Education leaders call for overhaul of state's school accountability system
May 9, 2012 | By Louis Freedberg | No Comments
UPDATE: The State Board of Education approved seeking an NCLB waiver under Section 9401 of the law on May 10, 2012.
As state education leaders consider whether to seek a waiver from the most onerous provisions of the federal No Child Left Behind law, they are also proposing a “comprehensive review” of the state’s accountability system put in place in 1999. The State Board of Education will start discussing what an updated state accountability system might look like at its meeting in Sacramento today.
The outline of an updated state accountability system is spelled out in a draft letter signed by State Board of Education President Michael Kirst and State Superintendent of Public Instruction Tom Torlakson “on behalf of all California districts” to the Obama administration seeking exemption from key provisions of the NCLB law that labels increasing numbers of schools as failing.
For the past decade, California has operated under two often conflicting accountability systems — the state’s accountability system put into place through the Public School Accountability Act of 1999, and the federal No Child Left Behind Act signed into law by former President George W. Bush in 2002. As a result, the same schools can be simultaneously labeled as succeeding or failing, depending on the accountability measures being used.
The state’s system has emphasized to a far greater extent whether a school’s or district’s scores improve from one year to the next. The federal system, while also demanding improvements, requires states every year to set ever-higher absolute benchmarks that schools must reach in order to avoid being labeled as in need of “program improvement.”
In their draft letter to Acting Assistant Secretary of Education Michael Yudin, to be reviewed by the State Board today, Torlakson and Kirst said “we are seeking to return to a single system of school accountability that is both understandable and rigorous.”
Under the plan they propose, the Academic Performance Index — the main state measure of schools, which ranks them on a scale ranging from 200 to 1,000 — would remain “at the core” of the state’s accountability system. But a revision of the law would address one little-noticed outcome of the state system that sets reaching an API of 800 as the main goal schools have to reach. Once a school achieves an 800 API, it no longer is required to meet any further annual growth targets.

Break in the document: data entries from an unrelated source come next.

Definition reconfigure_tool (now : Z) (fault : option (nat * IoError)) (io : IoFaults)
    (id : list byte) (args : ReconfigureArgs) (s : Server)
    : result PortError (ConnectionStatus * option ProfileSessionResult * ProfilePersistenceResult) * Server :=
  match c ← lookup s id; r ← parse_reconfigure args; Ok (c, r) with
  | Err e => (Err e, s)
  | Ok (c, r) =>
      let '(status, c) := reconfigure c r fault in
      let s := set_conn s id c in
      match status with
      | Err e => (Err (PeSerial e), s)
      | Ok status =>
          let '(profile, persistence, s) := learn_conn PoLearned io now id c s in
          (Ok (status, profile, persistence), s)
      end
  end.

(** [set_flow_control] of [src/tools/control_ops.rs]. *)
Definition set_flow_control_tool (now : Z) (fault : option IoError) (io : IoFaults)
    (id : list byte) (flow : list byte) (s : Server)
    : result PortError (FlowControl * option ProfileSessionResult * ProfilePersistenceResult) * Server :=
  match flow ← map_err (PeSettings ∘ BadFlowControl) (flow_control_from_str flow);
        c ← lookup s id; Ok (flow, c) with
  | Err e => (Err e, s)
  | Ok (flow, c) =>
      let '(r, c) := set_flow_control c flow fault in
      let s := set_conn s id c in
      match r with
      | Err e => (Err (PeSerial e), s)
      | Ok _ =>
          let '(profile, persistence, s) := learn_conn PoLearned io now id c s in
          (Ok (flow, profile, persistence), s)
      end
  end.

(** The setters of connection mode. *)
Definition configure_conn (c : SerialConnection) (d : ProfileDefaults) : SerialConnection :=
  with_policy
    (with_defaults c (mkCallDefaults (pd_tx_framing d) (pd_rx_framing d) (pd_rx_parser d)
                        (pd_protocol d) (pd_max_buffered_bytes d)))
    (pd_reconnect_policy d).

In 1999, the first year California’s accountability system went into effect, 787 schools had API scores of 800 or more — 11 percent of all California schools. By 2011, the figure had soared to 4,103 schools, or 40 percent of all schools, meaning that thousands of schools are effectively outside the state’s accountability system. As Torlakson and Kirst explain in their draft letter to Yudin:
We need to carefully examine the effects of the target structure, particularly for schools that have long met the statewide target, to encourage continued focus on students who are not proficient.
Moreover, in the plan outlined by Torlakson and Kirst, California’s updated accountability system would “focus attention on the schools with the most intractable problems” rather than on schools that “bounce in and out of improvement status from year to year.” One of the most novel ideas proposed by Torlakson and Kirst is to introduce a multiyear “rolling” accountability measure “to smooth out fluctuations in scores from year to year.”
According to a summary of a meeting of representatives of numerous education organizations convened by WestEd to discuss the overhaul, “the criteria should differentiate between schools and districts that are not improving and those that are slowly but steadily improving, and offer those that are improving a way to exit underperforming status.”
The State Board would also review the numerous sanctions currently imposed on schools under the state system for those that failed to meet their growth targets.
Under current state law (Education Code Section 52055.5), the California Department of Education can impose a range of sweeping sanctions on schools and districts that fail to meet state growth targets within a certain period of time, including replacing district personnel, removing schools from the jurisdiction of the district, and establishing alternative governance and supervision. It can appoint a state receiver or trustee, abolish or restructure the district, or allow students to transfer to higher-performing schools.
The state wouldn’t abolish these sanctions, but would also consider a range of “improvement activities” chosen “based on the needs of the school and district, as determined by local data analysis and the qualitative judgments of individuals who are familiar with the school and district.”
As Kirst explained in an interview, “This does not mean there won’t be punitive action, merely that the board will attempt to build more human judgment into the process, so that the decision is not driven by numbers alone. The idea is to take a more nuanced and knowledgeable approach to assigning both improvement activities and sanctions.”
The improvement activities would “largely focus on instruction, including activities that promote teacher collaboration and instructional coaching.”
What’s more, rather than basing state interventions and sanctions solely on test scores, an updated state accountability system might also incorporate an idea proposed last fall by Gov. Jerry Brown to use “local review panels” to identify problems and follow-up activities at a particular school.
Kirst says that a thorough review of the state’s accountability system is needed, if only because the passage of time demands it. “The law was passed in 1999, and it is now 2012,” he said.